**Problem**: The word "Stdlib" may appear in lines of the data below. Say how many lines hold it, giving only the number.

Records contained in a dataset:
Definition num_lt (x : number) (k : Z) : bool :=
  match x with
  | Int a => a <? k
  | Float f =>
      match float_compare_int f k with Some Lt => true | _ => false end
  end.

(** Neither infinite nor NaN. *)
Definition finite (f : float) : bool :=
  match FloatOps.Prim2SF f with
  | SpecFloat.S754_nan | SpecFloat.S754_infinity _ => false
  | _ => true
  end.

(** [math.ceil]: [ValueError] on NaN, [OverflowError] on an infinity. *)
Definition ceil (f : float) : result Z :=
  match FloatOps.Prim2SF f with
  | SpecFloat.S754_nan => Raise ValueError
  | SpecFloat.S754_infinity _ => Raise OverflowError
  | SpecFloat.S754_zero _ => Ok 0
  | SpecFloat.S754_finite s m e =>
      Ok (if 0 <=? e then signed s m * 2 ^ e
          else - (- signed s m / 2 ^ (- e)))
  end.

(** *** Data *)

(** Modelled from the spec: the layout configuration of [models.py], the
    sizes and spacings being floats.  A number the YAML document gives as
    an integer is read as the float of that value. *)
Record CheatSheetConfig : Type := {
  title : string;
  font_size : Z;
  header_font_size : Z;
  columns : Z;
  margin : float;
  row_height : float;
  section_spacing : float;
  subsection_spacing : float
}.

(** Modelled from the spec: the document of [models.py]. *)
Record CheatSheet : Type := {
  sheet_title : string;
  hotkeys : list Hotkey;
  config : CheatSheetConfig
}.

(** Modelled from the spec: the grouped view, the grouping loop of
    [get_sections] above on the entries of the sheet. *)
Definition get_sections (sheet : CheatSheet) : dict (dict (list Hotkey)) :=
  fold_left add_hotkey (hotkeys sheet) [].

(** *** Page geometry: [reportlab.lib.units] and [reportlab.lib.pagesizes] *)

Definition inch : float := 72.
Definition cm : float := inch / 2.54.
Definition mm : float := cm * 0.1.
Definition A4 : float * float := ((210 * mm)%float, (297 * mm)%float).

Definition landscape (pagesize : float * float) : float * float :=
  let '(a, b) := pagesize in
  if (a <? b)%float then (b, a) else (a, b).

Definition page_width : float := fst (landscape A4).
Definition page_height : float := snd (landscape A4).
(* ===== verification/Prelude.v ===== *)
(** * rsbox: a proxy platform, modelled and verified

    rsbox accepts connections on local and on server inbounds, decides by rules
    which outbound carries each of them, and relays bytes and datagrams.  Its own
    tunnel protocols, RSQ, RST and Hysteria2, run over QUIC.  This library translates
    the code under [src/crates] into functions and step relations and proves what the
    parts promise each other.

    ** The program's parts and the files that model them

    _Shared._  [Prelude]: results ([Ok], [Err] with the text of the outermost error,
    [Panic]), machine integers, bytes, reads from buffers, lists.  [Json]: the values
    of [serde_json].  [Text], [Ip]: what the code uses of [core::str] and
    [core::net], among it the parsers and printers of numbers and addresses.

    _Configuration and life cycle._  [Config]: [rsb-config/src/lib.rs], the readers of
    inbounds and outbounds ([rsq/mod.rs], [rst/mod.rs], [hysteria2/mod.rs], the
    [new] of the clients).  [Subscription]: [rsb-core/src/subscription.rs],
    [rsq/share.rs], [rst/share.rs].  [Engine]: [registry.rs], [build.rs],
    [engine.rs], [reload.rs].

    _Routing._  [Route]: [rsb-route/src/lib.rs] (rules, compiled rule sets,
    [RuleRouter::route]).  [Srs]: the binary rule sets of [srs.rs].  [RuleSets]:
    [geo.rs], [rule_cache.rs] and the loaders.

    _Names._  [DnsWire], [FakeIp], [DnsRouter]: [rsb-dns/src] and [dns_inbound.rs].

    _Users and traffic._  [Users]: [user_registry.rs].  [Connections]:
    [connection_manager.rs].  [RateLimit]: [rate_limit.rs].  [Relay]:
    [UserRelaySession] and the relay half that charges a user.

    _Outbounds._  [Groups]: [OutboundManager], [group.rs], [fallback.rs],
    [urltest.rs].  [Dial]: [runtime.rs], [proxy_stream.rs] and the dialling part of
    [inbound_proxy.rs].

    _Local inbounds._  [Inbound], [Tunnel]: SOCKS5, HTTP CONNECT and plain HTTP of
    [inbound_proxy.rs] and its pumps.  [Listener]: its accept loop with its limits.
    [Sniff]: [sniff.rs].  [Tun]: [tun_mode.rs], [original_dest.rs] and the routes of
    [platform/linux.rs], down to netlink messages.

    _Control._  [Control]: [services/api.rs] with its gRPC listener
    [api_grpc.rs], [rsb-api/src/lib.rs], [ssm_api.rs],
    [multiplexer.rs] and the authorisation of [services/listen.rs].

    _RSQ._  [RsqProtocol], [RsqTraffic], [RsqAuth], [RsqUdpFragment], [Obfs],
    [RsqControl], [Brutal]: one file of [rsq/] each ([Obfs] with its twins in [rst/]
    and [hysteria2/]).  [RsqSession]: both ends of a connection.  [RsqUdp]: UDP
    sessions.  [RsqPool]: the session an outbound keeps.

    _RST and Hysteria2._  [Hysteria]: both protocols, which differ in names and in the
    points of its [Flavour].  [Dest]: [rst/dest.rs].

    _Other protocols._  [Codec], [Vless], [Vision]: address and datagram codecs, the
    VLESS and Trojan servers, XTLS Vision.  [Vmess]: [vmess_aead.rs], [vmess.rs].
    [Hello]: the ClientHellos of [utls/hello.rs] and the session ids of REALITY.
    [Tls13]: the hand-written TLS of [utls/tls13.rs] with [reality_cert.rs].
    [Reality]: [reality_mirror.rs], [reality_inbound.rs], [reality.rs].  [ShadowTls]:
    [shadowtls/].  [Outbounds]: the outbounds that speak these protocols and SOCKS5, HTTP
    CONNECT, direct and TUIC ([direct.rs], [socks.rs], [http_outbound.rs], [trojan.rs],
    [vless.rs], [tuic.rs], [chain_outbound.rs]), the links they dial over
    ([detour.rs], [transport.rs]).  [Derp]: the relay of [services/derp.rs].  [WireGuard]:
    [rsb-wireguard/src/lib.rs] and [wireguard_outbound.rs].  [Tailscale]:
    [tailscale_noise.rs], [tailscale_control.rs] and [tailscale_embedded.rs].

    _The machine._  [Process]: the process behind a connection ([rsb-core/src/process.rs]);
    [QuicBlock]: the QUIC switch of browsers ([quic_block.rs]).

    A target read by an inbound is routed ([Route]) and dialled ([Dial]) through the
    outbound the manager and its groups ([Groups]) choose; names are resolved by
    [DnsRouter]; what is copied is charged to a user ([Relay], over [Connections] and
    [Users]).  [Engine] builds these parts from the options ([Config], completed by
    [Subscription]) and replaces inbounds and users on a reload; [Control] acts on it.

    ** How code becomes definitions

    A pure function is a function.  Code that mutates state takes and returns it
    ([ConnectionManager], [UdpReassembler], the DNS routers' store); shared cells
    ([Arc], atomics) are entries of a store under a name or a number.  A fallible
    function returns [result]; a slice index out of range, an allocation beyond
    [isize::MAX] and an empty random range are [Panic].  A stream is the list of its
    bytes where only the bytes matter, and a list of reads where their boundaries do.
    Integers are [Z], reduced at their width where the source's type does so; the
    release profile has no overflow checks, so arithmetic wraps and shift counts are
    taken modulo the width.  [f64] is binary64 through [SpecFloat].  Where tasks
    interleave (admission, relay halves, the RSQ session, the connect gate, groups)
    a step relation has one step per shared access, and claims are about every
    reachable state.

    What is not in the repository is an argument with its documented law: HMAC-SHA256
    ([HmacSha256]), BLAKE2b ([Blake2b512]), SHA-224 and UUIDs ([UserCrypto]), the
    ciphers, hashes and signatures of VMess and TLS ([VmessCrypto], [RealityCrypto],
    [TlsCrypto], [ShadowCrypto]), zlib ([Zlib]), the regular expressions ([Regex]), the [http] and [url] crates
    ([HttpHeader], [UrlCrate]), files and HTTP ([Files], [RuleSets.World]), the DNS
    network ([DnsNet]), boringtun ([Boringtun]), the routes of the kernel ([RouteKernel]), the JSON of the choices ([CacheCodec]),
    sockets, clocks, random draws, name lookup.  Each claim with
    such a law, or with any hypothesis, has a witness at a concrete instance.

    ** What the theorems show

    - round trips: frames, handshakes, datagrams, obfuscation, share links, names and
      addresses are read back as they were written ([frame_roundtrip],
      [rsq_tcp_handshake], [rsq_auth_handshake], [rsq_udp_delivered],
      [obfs_roundtrip], [parse_response_correct], [rsq_link_imported], [h3_tcp_handshake]),
      with the cuts of a stream at which they fail;
    - no input of the network makes the decoders panic ([decoders_safe]), or exactly
      these do ([parse_srs_outcomes]);
    - routing is the first matching rule ([route_first_match]), and the indexed
      lookup of a rule set is its linear scan ([rule_set_lookup_is_scan]);
    - who is let in: [auth_verify_spec], [auth_replay_rejected], [h3_auth_decision],
      [forbidden_dest_blocks], [rst_destination_guard], [vmess_accept_sound],
      [reality_gatekeeping], [api_access];
    - whole connections, both ends of the program composed: [vmess_handshake],
      [reality_connection], [shadow_handshake], [vless_request_served],
      [socks_client_served], [http_client_served], [tuic_request_served];
    - streams that frame what they carry deliver it, and where they do not:
      [tls_stream_delivery], [utls_suites], [shadow_delivery], [v2_records];
    - the packet relay: who is registered, what reaches whom, what is left behind:
      [derp_framing], [derp_registry], [derp_delivery], [derp_stale_peers],
      [mesh_bounces];
    - limits under interleaving: [admission_bounded], [quota_overshoot],
      [active_connections_bounded], [listener_limits];
    - the whole machine's traffic: [tun_routes_transaction], [tun_tcp_flow],
      [tun_udp_flow], [tun_dns_misdirected]; WireGuard's peers: [wg_allowed_block],
      [wg_destinations], [wg_empty_datagram];
    - Tailscale: [initiation_sent], [state_survives]; browsers' files: [quic_restored];
      processes: [process_found];
    - control: [selection_survives], [ssm_refinement], [refresh_takes_effect];
    - life cycles: sessions ([session_lifecycle], [dials_share_session],
      [probe_race_kills_outbound], [connect_gate]), the control
      stream, groups ([fallback_cascade]), building and reloading
      ([rsbox_new_sound], [reload_outcomes], [reload_equals_restart],
      [merge_keeps_valid]).

    ** Fuel and bounds

    Loops over bytes, lines or reads carry the length of what they consume as fuel,
    and theorems that they return are proved with that fuel, never assumed.  DNS
    lookups through the registry and dials through groups carry the depth of the
    chain; that a chain can be endless is itself a theorem.  The stack
    is unbounded except where input decides how deep the code recurses: the reader of rule
    sets ([parse_srs_on]) takes the room it has.  No other bound is imposed: lists, maps and counters are unbounded unless the source bounds them.

    ** Not modelled

    QUIC, HTTP/3 and the TLS of rustls (quinn, h3, rustls): a connection is a pair of
    streams that carry bytes unchanged.  Operating-system integration other than the
    routes and process tables of Linux (devices, system proxies, macOS), the gRPC form of the V2Ray
    statistics and the command line, which call the parts above; protocols outside the
    registry of this build whose work is done by a library (SSH, AnyTLS, Shadowsocks); the vendored libraries; and the files no [lib.rs] declares,
    which are not part of the program. *)
From stdpp Require Import base tactics gmap list strings countable.
From Stdlib Require Import ZArith Lia.
From Stdlib Require Import Strings.Byte.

**Answer for this exercise**: 2